(Materials provided)

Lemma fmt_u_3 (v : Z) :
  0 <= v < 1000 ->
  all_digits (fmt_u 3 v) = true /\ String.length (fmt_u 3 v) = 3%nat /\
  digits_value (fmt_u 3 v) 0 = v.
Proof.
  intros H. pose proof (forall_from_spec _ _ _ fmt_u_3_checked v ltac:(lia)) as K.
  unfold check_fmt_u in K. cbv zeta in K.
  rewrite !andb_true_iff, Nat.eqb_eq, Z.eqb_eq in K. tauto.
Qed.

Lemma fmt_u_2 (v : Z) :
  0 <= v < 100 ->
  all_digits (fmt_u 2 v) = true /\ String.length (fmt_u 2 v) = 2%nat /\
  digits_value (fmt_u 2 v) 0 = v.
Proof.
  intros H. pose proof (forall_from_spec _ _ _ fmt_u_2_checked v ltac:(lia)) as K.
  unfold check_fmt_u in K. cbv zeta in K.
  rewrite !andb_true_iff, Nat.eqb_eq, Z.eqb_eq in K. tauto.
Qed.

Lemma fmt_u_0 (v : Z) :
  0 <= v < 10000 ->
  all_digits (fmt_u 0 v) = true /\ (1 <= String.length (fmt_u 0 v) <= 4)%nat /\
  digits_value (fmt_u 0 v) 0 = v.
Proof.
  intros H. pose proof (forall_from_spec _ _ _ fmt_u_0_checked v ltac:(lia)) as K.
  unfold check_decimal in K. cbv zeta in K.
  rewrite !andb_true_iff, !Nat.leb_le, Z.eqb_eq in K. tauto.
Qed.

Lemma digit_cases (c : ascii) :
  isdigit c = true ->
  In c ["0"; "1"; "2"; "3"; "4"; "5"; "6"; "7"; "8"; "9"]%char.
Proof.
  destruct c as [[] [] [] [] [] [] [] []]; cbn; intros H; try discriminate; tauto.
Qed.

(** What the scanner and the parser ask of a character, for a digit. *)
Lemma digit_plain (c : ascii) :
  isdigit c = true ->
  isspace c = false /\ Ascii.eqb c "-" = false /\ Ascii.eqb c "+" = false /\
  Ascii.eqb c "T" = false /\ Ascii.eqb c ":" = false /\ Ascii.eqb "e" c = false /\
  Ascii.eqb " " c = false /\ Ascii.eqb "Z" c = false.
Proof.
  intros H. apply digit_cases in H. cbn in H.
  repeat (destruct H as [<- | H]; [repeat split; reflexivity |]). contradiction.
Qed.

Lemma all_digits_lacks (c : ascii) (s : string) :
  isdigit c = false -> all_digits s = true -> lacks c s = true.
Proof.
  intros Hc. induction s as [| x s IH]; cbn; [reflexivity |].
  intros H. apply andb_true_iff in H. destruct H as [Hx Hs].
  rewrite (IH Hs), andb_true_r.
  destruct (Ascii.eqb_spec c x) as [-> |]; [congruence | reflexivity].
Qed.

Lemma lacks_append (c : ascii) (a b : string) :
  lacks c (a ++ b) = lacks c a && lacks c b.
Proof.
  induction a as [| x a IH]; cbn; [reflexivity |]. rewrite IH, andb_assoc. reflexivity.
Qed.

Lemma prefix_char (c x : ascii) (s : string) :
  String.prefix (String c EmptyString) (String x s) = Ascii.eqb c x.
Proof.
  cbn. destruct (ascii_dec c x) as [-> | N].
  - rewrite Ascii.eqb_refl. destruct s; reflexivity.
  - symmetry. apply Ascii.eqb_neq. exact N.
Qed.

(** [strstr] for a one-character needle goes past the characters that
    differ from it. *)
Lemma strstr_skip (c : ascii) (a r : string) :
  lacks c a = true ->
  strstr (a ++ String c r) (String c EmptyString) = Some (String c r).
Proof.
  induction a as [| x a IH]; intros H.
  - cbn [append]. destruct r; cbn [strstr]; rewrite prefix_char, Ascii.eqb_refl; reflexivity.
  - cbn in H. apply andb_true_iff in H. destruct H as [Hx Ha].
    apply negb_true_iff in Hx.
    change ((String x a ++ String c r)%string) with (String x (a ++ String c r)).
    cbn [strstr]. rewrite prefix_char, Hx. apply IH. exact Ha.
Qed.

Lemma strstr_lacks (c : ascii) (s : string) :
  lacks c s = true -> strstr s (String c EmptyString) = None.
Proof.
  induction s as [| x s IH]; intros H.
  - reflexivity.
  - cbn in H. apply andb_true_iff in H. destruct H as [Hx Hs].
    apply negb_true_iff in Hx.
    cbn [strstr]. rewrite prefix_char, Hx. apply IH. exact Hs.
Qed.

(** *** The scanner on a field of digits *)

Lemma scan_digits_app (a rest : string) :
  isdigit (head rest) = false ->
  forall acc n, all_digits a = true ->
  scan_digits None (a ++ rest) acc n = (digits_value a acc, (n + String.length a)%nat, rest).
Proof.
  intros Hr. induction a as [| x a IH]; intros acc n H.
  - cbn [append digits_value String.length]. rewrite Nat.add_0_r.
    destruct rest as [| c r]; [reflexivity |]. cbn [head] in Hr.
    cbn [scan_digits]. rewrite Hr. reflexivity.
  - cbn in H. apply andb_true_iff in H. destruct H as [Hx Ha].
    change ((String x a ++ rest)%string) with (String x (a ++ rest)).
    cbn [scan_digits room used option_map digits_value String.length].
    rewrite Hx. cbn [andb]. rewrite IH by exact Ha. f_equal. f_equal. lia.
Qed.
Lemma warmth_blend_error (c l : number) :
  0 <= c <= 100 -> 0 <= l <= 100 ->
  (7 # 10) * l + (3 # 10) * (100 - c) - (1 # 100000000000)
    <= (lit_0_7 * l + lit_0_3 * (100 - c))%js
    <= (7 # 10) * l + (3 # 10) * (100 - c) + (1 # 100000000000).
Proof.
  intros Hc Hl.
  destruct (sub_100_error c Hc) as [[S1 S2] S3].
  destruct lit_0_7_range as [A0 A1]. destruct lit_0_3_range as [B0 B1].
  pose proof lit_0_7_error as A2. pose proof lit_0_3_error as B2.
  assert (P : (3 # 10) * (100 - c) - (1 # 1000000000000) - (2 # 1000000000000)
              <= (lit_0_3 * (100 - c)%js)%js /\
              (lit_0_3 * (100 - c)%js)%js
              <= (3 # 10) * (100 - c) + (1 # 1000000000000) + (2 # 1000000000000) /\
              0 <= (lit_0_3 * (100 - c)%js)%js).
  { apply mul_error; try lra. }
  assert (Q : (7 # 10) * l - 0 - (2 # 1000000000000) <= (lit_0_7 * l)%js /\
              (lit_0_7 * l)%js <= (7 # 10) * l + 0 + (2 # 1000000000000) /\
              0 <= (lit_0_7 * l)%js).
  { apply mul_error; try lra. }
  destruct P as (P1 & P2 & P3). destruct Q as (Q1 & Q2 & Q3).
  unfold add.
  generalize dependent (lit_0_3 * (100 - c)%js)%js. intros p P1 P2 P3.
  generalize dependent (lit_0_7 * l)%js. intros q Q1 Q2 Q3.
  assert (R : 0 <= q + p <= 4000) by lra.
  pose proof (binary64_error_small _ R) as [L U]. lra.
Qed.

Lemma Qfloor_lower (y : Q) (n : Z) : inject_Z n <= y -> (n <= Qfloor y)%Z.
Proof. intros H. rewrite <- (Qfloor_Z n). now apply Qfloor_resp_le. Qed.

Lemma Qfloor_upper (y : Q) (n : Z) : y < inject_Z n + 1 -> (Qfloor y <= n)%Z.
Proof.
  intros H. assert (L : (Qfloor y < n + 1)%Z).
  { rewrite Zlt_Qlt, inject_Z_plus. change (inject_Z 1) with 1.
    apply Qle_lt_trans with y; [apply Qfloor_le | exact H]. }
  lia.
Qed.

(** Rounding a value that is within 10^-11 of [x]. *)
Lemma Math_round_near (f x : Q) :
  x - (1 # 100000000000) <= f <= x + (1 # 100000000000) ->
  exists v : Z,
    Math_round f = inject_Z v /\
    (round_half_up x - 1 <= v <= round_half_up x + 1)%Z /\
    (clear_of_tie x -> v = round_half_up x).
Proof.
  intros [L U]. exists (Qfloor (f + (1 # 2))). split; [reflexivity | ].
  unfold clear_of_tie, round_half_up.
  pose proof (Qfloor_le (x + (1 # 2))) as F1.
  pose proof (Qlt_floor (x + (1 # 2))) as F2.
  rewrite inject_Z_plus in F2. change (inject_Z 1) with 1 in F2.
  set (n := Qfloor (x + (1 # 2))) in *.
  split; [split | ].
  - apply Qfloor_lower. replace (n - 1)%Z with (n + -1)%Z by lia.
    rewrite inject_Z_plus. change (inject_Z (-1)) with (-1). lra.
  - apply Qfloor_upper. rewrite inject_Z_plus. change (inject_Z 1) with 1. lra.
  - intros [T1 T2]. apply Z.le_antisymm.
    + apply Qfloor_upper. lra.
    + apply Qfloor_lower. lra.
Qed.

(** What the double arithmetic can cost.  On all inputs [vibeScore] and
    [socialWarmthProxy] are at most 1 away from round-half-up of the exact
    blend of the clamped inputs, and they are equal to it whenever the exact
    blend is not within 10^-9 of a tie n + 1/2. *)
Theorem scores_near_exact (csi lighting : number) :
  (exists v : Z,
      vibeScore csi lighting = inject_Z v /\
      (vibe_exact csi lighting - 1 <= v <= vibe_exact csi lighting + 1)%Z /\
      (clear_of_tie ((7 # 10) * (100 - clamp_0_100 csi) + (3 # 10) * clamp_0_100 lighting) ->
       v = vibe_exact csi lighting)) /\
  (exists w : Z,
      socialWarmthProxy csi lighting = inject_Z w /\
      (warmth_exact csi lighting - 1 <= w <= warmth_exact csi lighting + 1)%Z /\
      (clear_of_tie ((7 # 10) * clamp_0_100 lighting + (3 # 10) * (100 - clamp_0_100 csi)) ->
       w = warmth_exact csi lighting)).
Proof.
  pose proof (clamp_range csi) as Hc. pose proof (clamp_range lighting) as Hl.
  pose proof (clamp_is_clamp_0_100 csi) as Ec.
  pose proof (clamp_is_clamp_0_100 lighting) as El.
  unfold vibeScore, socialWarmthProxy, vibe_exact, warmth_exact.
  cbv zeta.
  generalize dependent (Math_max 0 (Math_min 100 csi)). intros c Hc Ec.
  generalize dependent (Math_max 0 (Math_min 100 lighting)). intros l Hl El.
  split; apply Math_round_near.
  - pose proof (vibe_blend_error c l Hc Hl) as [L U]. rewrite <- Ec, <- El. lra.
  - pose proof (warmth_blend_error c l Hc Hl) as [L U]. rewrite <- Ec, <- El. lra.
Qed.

(Your assignment) Among the records above, extract exactly the lines from the line with "Lemma fmt_u_2 (v" to the line with "intros H. pose proof (forall_from_spec _ _ _ fmt_u_0_checked", both lines included, and leave out the rest.

(Exercise output)
Lemma fmt_u_2 (v : Z) :
  0 <= v < 100 ->
  all_digits (fmt_u 2 v) = true /\ String.length (fmt_u 2 v) = 2%nat /\
  digits_value (fmt_u 2 v) 0 = v.
Proof.
  intros H. pose proof (forall_from_spec _ _ _ fmt_u_2_checked v ltac:(lia)) as K.
  unfold check_fmt_u in K. cbv zeta in K.
  rewrite !andb_true_iff, Nat.eqb_eq, Z.eqb_eq in K. tauto.
Qed.

Lemma fmt_u_0 (v : Z) :
  0 <= v < 10000 ->
  all_digits (fmt_u 0 v) = true /\ (1 <= String.length (fmt_u 0 v) <= 4)%nat /\
  digits_value (fmt_u 0 v) 0 = v.
Proof.
  intros H. pose proof (forall_from_spec _ _ _ fmt_u_0_checked v ltac:(lia)) as K.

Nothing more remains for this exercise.